British Columbia’s record of combating AIDS has been recognized internationally, and its policies are being adopted by countries around the world, but not by the Canadian government.

British Columbia’s record of combating AIDS has been recognized internationally, and its policies are being adopted by countries around the world, but not by the Canadian government. Ottawa should create and implement national strategies on HIV/AIDS, using B.C.’s policies as a template.

The fight against the virus is spearheaded by the B.C. Centre for Excellence in HIV/AIDS. When the centre was opened in 1992, B.C. had the worst AIDS rate in the country — a B.C. resident was dying from the disease almost every day. Now, B.C.’s infection rate is far below the national average.

That’s the result of B.C.’s aggressive Treatment as Prevention policy, pioneered by the centre’s director, Dr. Julio Montaner. HAART (Highly Active Antiretroviral Therapy) costs $15,000 per patient per year, but it’s free to B.C. patients, at a cost of $100 million a year. That seems like a large sum, but the cost to society, financially and otherwise, would be much higher without the treatment.

The AIDS pandemic has already proved costly throughout the world; unchecked, it would be devastating. Proper treatment means those infected with the virus can lead normal lives and the transmission rate is greatly reduced. The B.C. experience offers hope to those countries where AIDS is rampant, and where no one is untouched by the disease.

It’s not a time to be complacent, at home or abroad. It takes a concerted effort, and that effort is growing around the world. The United Nations aims to reduce AIDS to a sporadic disease by 2030, following a strategy based on B.C.’s policies. That strategy has been adopted by countries that include the U.S., China, France, Brazil, Spain, Argentina and Panama — but not Canada.

In fact, says Montaner, who has been appointed as a special adviser to the UN, Ottawa is hampering the effort by failing to show national leadership. He said the federal government has allowed the standard of treatment to vary across the country, even allowing some provinces to require patients to make co-payments for therapy, which, he says, is a barrier to treatment.

Ottawa has been willing to form national strategies on SARS and Ebola, but not on HIV/AIDS, which afflicts thousands of Canadians.
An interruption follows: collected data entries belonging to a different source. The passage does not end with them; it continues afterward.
(** The options of one argument [-abc]; the last may want the next argument. *)
Fixpoint short_cluster (options : list (byte * bool)) (l : bytes) : list getopt_event * option Z :=
  match l with
  | [] => ([], None)
  | c :: l' =>
      match short_option options c with
      | Some true => match l' with [] => ([], Some (byte_z c)) | _ => ([Some (byte_z c, l')], None) end
      | known =>
          let '(events, wants) := short_cluster options l' in
          ((if known then Some (byte_z c, []) else None) :: events, wants)
      end
  end.

Definition hyphen : byte := Byte.x2d.

(** What an argument is: an operand ([-] alone is one), the end of the
    options ([--]), a long option or short ones. *)
Inductive argument := Operand | End_of_options | Long (body : bytes) | Short (body : bytes).

Definition classify (arg : bytes) : argument :=
  match arg with
  | a :: b :: body =>
      if decide (a = hyphen) then
        if decide (b = hyphen) then if decide (body = []) then End_of_options else Long body
        else Short (b :: body)
      else Operand
  | _ => Operand
  end.

(** All the calls on the arguments: what they return up to -1, and the
    operands that remain from [optind] on. With [posixly_correct] the first
    operand ends the options. *)
Fixpoint getopt_long (posixly_correct : bool) (shorts : list (byte * bool)) (longs : list long_option)
    (args : list bytes) : list getopt_event * list bytes :=
  match args with
  | [] => ([], [])
  | arg :: args' =>
      let continue rest := getopt_long posixly_correct shorts longs rest in
      match classify arg with
      | End_of_options => ([], args')
      | Long body =>
          let '(name, argument) := split_equals body in
          match find_long longs name with
          | None => let '(events, operands) := continue args' in (None :: events, operands)
          | Some o =>
              match lo_has_arg o, argument with
              | true, None =>
                  match args' with
                  | a :: args'' =>
                      let '(events, operands) := continue args'' in (Some (lo_val o, a) :: events, operands)
                  | [] => ([None], [])
                  end
              | false, Some _ => let '(events, operands) := continue args' in (None :: events, operands)
              | _, _ =>
                  let '(events, operands) := continue args' in
                  (Some (lo_val o, default [] argument) :: events, operands)
              end
          end
      | Short body =>
          let '(events, wants) := short_cluster shorts body in
          match wants, args' with
          | None, _ => let '(events', operands) := continue args' in (events ++ events', operands)
          | Some val, a :: args'' =>
              let '(events', operands) := continue args'' in (events ++ Some (val, a) :: events', operands)
          | Some _, [] => (events ++ [None], [])
          end
      | Operand =>
          if posixly_correct then ([], args)
          else let '(events, operands) := continue args' in (events, arg :: operands)
      end
  end.
Lemma run_listing_ends {X} (m : console * X → M ((console * X) * outcome nat)) x :
  (∀ u e w, walks (m u) u e w) → Ends R (run_listing m x).
Proof.
  intros Hm t e w. unfold run_listing. destruct (Hm (t, x) e w) as ([t' x'] & r & w' & E & H1).
  rewrite (bind_run _ _ _ _ _ _ E). by eexists t', _, w'.
Qed.

#[export] Instance permits_item item ctx : Ends R (cli_print_list_item sys item ctx).
Proof. unfold cli_print_list_item. ends_tac. Qed.
#[export] Instance permits_expiry a b c d u : Ends R (cli_print_expiry a b c d u).
Proof. unfold cli_print_expiry. ends_tac. Qed.

#[export] Instance permits_listed b x :
  Ends R (run_listing (vault_list_secrets b (λ item, printing (cli_print_list_item sys item))) x).
Proof.
  apply run_listing_ends. intros u e w. apply with_rows_walks. intros [now rows] e1 w1. apply each_row_walks.
  intros u1 r e2 w2. apply call_with_walks. intros. apply printing_walks. apply _.
Qed.
#[export] Instance permits_expiries n x :
  Ends R (run_listing (vault_check_expiry n (Some (λ a b c d, printing (cli_print_expiry a b c d)))) x).
Proof.
  apply run_listing_ends. intros u e w. apply with_rows_walks. intros [now rows] e1 w1. apply each_row_walks.
  intros u1 r e2 w2. apply call_with_walks. intros [[[a b] c] d]. intros. apply printing_walks. apply _.
Qed.

#[export] Instance permits_dispatch o : Ends R (cli_dispatch sys g_program_path fuel o).
Proof.
  unfold cli_dispatch, dispatch_on. cbv zeta. apply ends_if; [apply _|].
  repeat (apply ends_if; [solve [unfold cli_run_init, cli_run_put, cli_run_generate, cli_run_get, cli_run_totp, cli_run_list,
    cli_run_delete, cli_run_rollback, cli_run_rotate_kek, cli_run_check_expiry, cli_run_auto_rotate, cli_run_issue_token,
    cli_run_check_token, cli_run_revoke_tokens, cli_run_audit_verify, cli_run_audit_root, cli_run_audit_proof,
    cli_run_audit_verify_proof, cli_run_audit_keygen, cli_run_audit_sign_root, cli_run_audit_verify_root_sig,
    cli_run_status_report, cli_run_pqc_keygen, cli_run_backup_export, cli_run_backup_import, require_name,
    cli_alloc_secret_buffer; ends_tac]|]).
  apply _.
Qed.

#[export] Instance permits_failure o s : Ends R (report_failure sys o s).
Proof. unfold report_failure. ends_tac. Qed.

End Commands.

(** * The exit status

    [Exits P m]: [m] ends without error, with a value that satisfies [P]. *)

Class Exits {A} (P : A → Prop) (m : C A) : Prop :=
  exits : ∀ t e w, ∃ t' a w', m t e w = (Ok (t', Ok a), w') ∧ P a.

Definition some_value {A} (a : A) : Prop := True.

Lemma exits_ret {A} (P : A → Prop) a : P a → Exits P (mret a : C A).
Proof. intros H t e w. by exists t, a, w. Qed.
Lemma exits_bind {A B} (P : B → Prop) (m : C A) (f : A → C B) :
  Exits some_value m → (∀ a, Exits P (f a)) → Exits P (m ≫= f).
Proof.
  intros Hm Hf t e w. destruct (Hm t e w) as (t1 & a & w1 & E & _). rewrite (c_bind_run _ _ _ _ _ _ _ _ E). apply Hf.
Qed.
#[export] Instance exits_attempt {A} (m : C A) : Ends anything m → Exits some_value (attempt m).
Proof. intros Hm t e w. destruct (Hm t e w) as (t1 & r & w1 & E & _). exists t1, r, w1. split; [|done]. exact (c_attempt _ _ _ _ _ _ _ E). Qed.
#[export] Instance exits_value {A} (a : A) : Exits some_value (mret a : C A).
Proof. by apply exits_ret. Qed.
#[export] Instance exits_modify f : Exits some_value (modify_console f).
Proof. intros t e w. by exists (f t), (), w. Qed.
#[export] Instance exits_console : Exits some_value get_console.
Proof. intros t e w. by exists t, t, w. Qed.
#[export] Instance exits_files : Exits some_value (run get_files).
Proof. intros t e w. by exists t, (d_files (w_disk w)), w. Qed.
#[export] Instance exits_print f text : Exits some_value (print f text).
Proof. unfold print, ignore. apply exits_bind; [apply _|]. intros. apply _. Qed.

Ltac exits_step :=
  lazymatch goal with
  | |- ∀ _, _ => intros ?
  | |- Exits _ (_ ≫= _) => apply exits_bind
  | |- Exits _ (let _ := _ in _) => cbv zeta
  | |- Exits _ (mret _) => apply exits_ret
  | |- Exits _ ?m =>
      first [apply _
            |match m with context [match ?x with _ => _ end] => is_var x; destruct x end
            |match m with context [match ?x with _ => _ end] => destruct x eqn:? end]
  | |- some_value _ => done
  end.
Ltac exits_tac := repeat (cbv beta; exits_step).

Section Exit.
Context {CR : Crypto} {J : Cjson} {PX : Posix} {OS : Openssl} {SQ : Sqlite} {H2 : Hex2bin}.
Variables (sys : system) (g_program_path : bytes) (fuel : nat).

#[export] Instance ends_clear_helper argv : Ends anything (cli_clipboard_clear_helper sys argv).
Proof. apply (permits_clear_helper sys []). Qed.
#[export] Instance exits_error msg : Exits some_value (cli_error sys msg).
Proof. unfold cli_error. exits_tac. Qed.
#[export] Instance exits_ok f msg : Exits some_value (cli_ok sys f msg).
Proof. unfold cli_ok. exits_tac. Qed.
#[export] Instance exits_hint f msg : Exits some_value (cli_hint sys f msg).
Proof. unfold cli_hint. exits_tac. Qed.
#[export] Instance exits_heading f text : Exits some_value (cli_heading sys f text).
Proof. unfold cli_heading. exits_tac. Qed.
#[export] Instance exits_listing f n a b : Exits some_value (cli_listing_line sys f n a b).
Proof. unfold cli_listing_line. exits_tac. Qed.
#[export] Instance exits_note text : Exits some_value (cli_tty_note text).
Proof. unfold cli_tty_note. exits_tac. Qed.
#[export] Instance exits_access path : Exits some_value (access_f_ok path).
Proof. unfold access_f_ok. exits_tac. Qed.
#[export] Instance exits_usage f : Exits some_value (cli_print_usage sys f).
Proof. unfold cli_print_usage. exits_tac. Qed.
#[export] Instance exits_intro f : Exits some_value (cli_print_intro sys f).
Proof. unfold cli_print_intro. exits_tac. Qed.
#[export] Instance exits_command_help f c : Exits some_value (cli_print_command_help sys f c).
Proof. unfold cli_print_command_help. exits_tac. Qed.
#[export] Instance exits_invalid o : Exits some_value (cli_report_invalid_argument sys o).
Proof. unfold cli_report_invalid_argument. exits_tac. Qed.
#[export] Instance exits_failure o s : Exits some_value (report_failure sys o s).
Proof. unfold report_failure. exits_tac. Qed.
#[export] Instance exits_prompted f o p : Ends anything p → Exits some_value (prompted sys f o p).
Proof. intros. unfold prompted. exits_tac. Qed.
#[export] Instance exits_master o : Exits some_value (prompt_master_password sys o).
Proof. unfold prompt_master_password. exits_tac. Qed.
#[export] Instance exits_new o : Exits some_value (prompt_new_password sys o).
Proof. unfold prompt_new_password. exits_tac. Qed.

#[export] Instance exits_command o : Exits (λ code, code = 0 ∨ code = 1)%Z (run_command sys g_program_path fuel o).
Proof. unfold run_command. exits_tac; auto. Qed.
#[export] Instance exits_session o : Exits (λ code, code = 0 ∨ code = 1)%Z (cli_session sys g_program_path fuel o).
Proof. unfold cli_session. exits_tac; auto. Qed.

#[export] Instance silent_heading text : Ends silent (cli_heading sys Stderr text).
Proof. unfold cli_heading. ends_tac. Qed.
#[export] Instance silent_usage : Ends silent (cli_print_usage sys Stderr).
Proof. unfold cli_print_usage. ends_tac. Qed.

End Exit.

Section Main.
Context {CR : Crypto} {J : Cjson} {PX : Posix} {OS : Openssl} {SQ : Sqlite} {H2 : Hex2bin}.
Variables (sys : system) (fuel : nat).


End Main.

(** * The table of commands and the dispatch *)

Section Dispatch.
Context {CR : Crypto} {J : Cjson} {PX : Posix} {OS : Openssl} {SQ : Sqlite} {H2 : Hex2bin}.
Variables (sys : system) (g_program_path : bytes) (fuel : nat).

(** What each command does, by the name its usage line teaches. *)
Definition handlers : list (string * (cli_options_t → C unit)) := [
  ("init", cli_run_init sys); ("put", cli_run_put sys); ("generate", cli_run_generate sys g_program_path);
  ("get", cli_run_get sys g_program_path); ("totp", cli_run_totp sys g_program_path); ("list", cli_run_list sys);
  ("delete", cli_run_delete sys); ("rollback", cli_run_rollback sys); ("rotate-kek", cli_run_rotate_kek sys);
  ("check-expiry", cli_run_check_expiry sys); ("auto-rotate", cli_run_auto_rotate sys fuel);
  ("issue-token", cli_run_issue_token sys); ("check-token", cli_run_check_token sys);
  ("revoke-tokens", cli_run_revoke_tokens sys); ("audit-verify", cli_run_audit_verify sys);
  ("audit-root", cli_run_audit_root sys); ("audit-proof", cli_run_audit_proof sys);
  ("audit-verify-proof", cli_run_audit_verify_proof sys); ("audit-keygen", cli_run_audit_keygen sys);
  ("audit-sign-root", cli_run_audit_sign_root sys); ("audit-verify-root-sig", cli_run_audit_verify_root_sig sys);
  ("status-report", cli_run_status_report sys); ("pqc-keygen", cli_run_pqc_keygen);
  ("backup-export", cli_run_backup_export sys); ("backup-import", cli_run_backup_import)]%string.

(** The first word of a usage line. *)
Fixpoint first_word (l : bytes) : bytes :=
  match l with
  | [] => []
  | b :: l' => if decide (b = space) then [] else b :: first_word l'
  end.

Lemma str_inj a b : str a = str b → a = b.
Proof.
  intros H%(f_equal String.string_of_list_byte). unfold str in H. by rewrite !String.string_of_list_byte_of_string in H.
Qed.

Lemma str_is_name c l m : c_str c = str l → str_is c m = String.eqb l m.
Proof.
  intros H. unfold str_is. rewrite H. destruct (String.eqb_spec l m) as [->|Hne].
  - by apply bool_decide_eq_true_2.
  - apply bool_decide_eq_false_2. by intros ?%str_inj.
Qed.

Lemma dispatch_ext p q o :
  (∀ m, p m = q m) → dispatch_on sys g_program_path fuel p o = dispatch_on sys g_program_path fuel q o.
Proof. intros H. unfold dispatch_on. by rewrite !H. Qed.

(** The handler of the first word of the usage. *)
Ltac handler_tac :=
  lazymatch goal with
  | |- ∃ name f, first_word (str ?u) = _ ∧ _ =>
      let n := eval vm_compute in (String.string_of_list_byte (first_word (str u))) in
      exists n; eexists; split; [vm_compute; reflexivity|split; [|reflexivity]];
      unfold handlers; repeat first [apply list_elem_of_here|apply list_elem_of_further]
  end.

(** C35: the table of the commands, which says what is a command and gives its
    usage, and the dispatch agree: a spelling of the table runs the operation
    whose usage is shown for it, aliases included, and any other spelling is
    an invalid argument without any effect. *)
Theorem cli_dispatch_table o command :
  opt_text o o_command = Some command →
  match cli_command_usage command with
  | Some usage => ∃ name f, first_word usage = str name ∧ (name, f) ∈ handlers ∧ cli_dispatch sys g_program_path fuel o = f o
  | None => cli_dispatch sys g_program_path fuel o = fail_with SM_ERR_INVALID_ARGUMENT
  end.
Proof.
  intros Ho. unfold cli_command_usage, cli_dispatch, arg. rewrite Ho. cbn [empty_text]. change (default [] (Some command)) with command.
  destruct (bool_decide (c_str command = [])) eqn:Ene; [done|].
  destruct (list_find (λ row, Is_true (str_is command row.1)) CLI_COMMAND_HELP) as [[i [name usage]]|] eqn:E; cbn [fmap option_fmap option_map].
  - apply list_find_Some in E as (Hi & Hn & _). apply Is_true_true, bool_decide_eq_true in Hn. cbn [fst snd] in *.
    rewrite (dispatch_ext _ (String.eqb name)) by (intros m; by apply str_is_name).
    apply list_elem_of_lookup_2 in Hi. unfold CLI_COMMAND_HELP in Hi.
    repeat (apply elem_of_cons in Hi as [[= -> ->]|Hi];
      [cbn [dispatch_on String.eqb Ascii.eqb Bool.eqb orb]; handler_tac|]).
    by apply not_elem_of_nil in Hi.
  - apply list_find_None in E. rewrite Forall_forall in E.
    assert (∀ l, existsb (String.eqb l) (fst <$> CLI_COMMAND_HELP) = true → str_is command l = false) as Hf.
    { intros l (x & [row [-> Hrow]]%list_elem_of_In%list_elem_of_fmap & ->%String.eqb_eq)%existsb_exists.
      apply not_true_iff_false. intros Hl. apply (E row Hrow). by apply Is_true_true. }
    unfold dispatch_on.
    repeat match goal with |- context [str_is command ?l] => rewrite (Hf l) by (vm_compute; reflexivity) end. done.
Qed.

End Dispatch.

(** * Tokens *)

(** The operation a command on a secret needs a scope for. *)
Definition secret_operation (command : bytes) : option string :=
  if str_is command "put" || str_is command "set" || str_is command "generate" || str_is command "gen"
     || str_is command "rollback" then Some "write"%string
  else if str_is command "get" || str_is command "totp" then Some "read"%string
  else if str_is command "delete" || str_is command "del" then Some "delete"%string
  else None.

Section Tokens.
Context {CR : Crypto} {J : Cjson} {PX : Posix} {OS : Openssl} {SQ : Sqlite} {H2 : Hex2bin}.
Variables (sys : system) (g_program_path : bytes) (fuel : nat).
Furthermore, the Harper government interferes with public-health efforts in several ways, says Montaner, including taking steps to stop supervised injection sites and discouraging harm-reduction initiatives, criminalizing sex workers and their clients, and withdrawing services from immigrants (who are disproportionately affected by AIDS).

“At the international level, they have failed to embrace the made-in-B.C. Treatment as Prevention strategy that has now become the standard of care around the world,” said Montaner.

For its part, the federal government said health care is a provincial jurisdiction. Given that AIDS is a threat to millions of Canadians, that’s a bit like leaving national defence up to each province.

Great strides have been made in the treatment and prevention of AIDS. The battle reached a tipping point in 2013, when the number of people added to treatment programs was greater than the number of people newly infected. But it is still a terrible and costly disease. We cannot afford complacency.

Ottawa has said good things about B.C.’s program.

“We are following with interest the implementation of the Treatment as Prevention approach in British Columbia,” said a Health Canada spokesman. But despite statements of support, the federal government lacks the commitment other countries have demonstrated.

The government of Canada should be on the field leading as a serious player, not sitting in the bleachers cheering politely.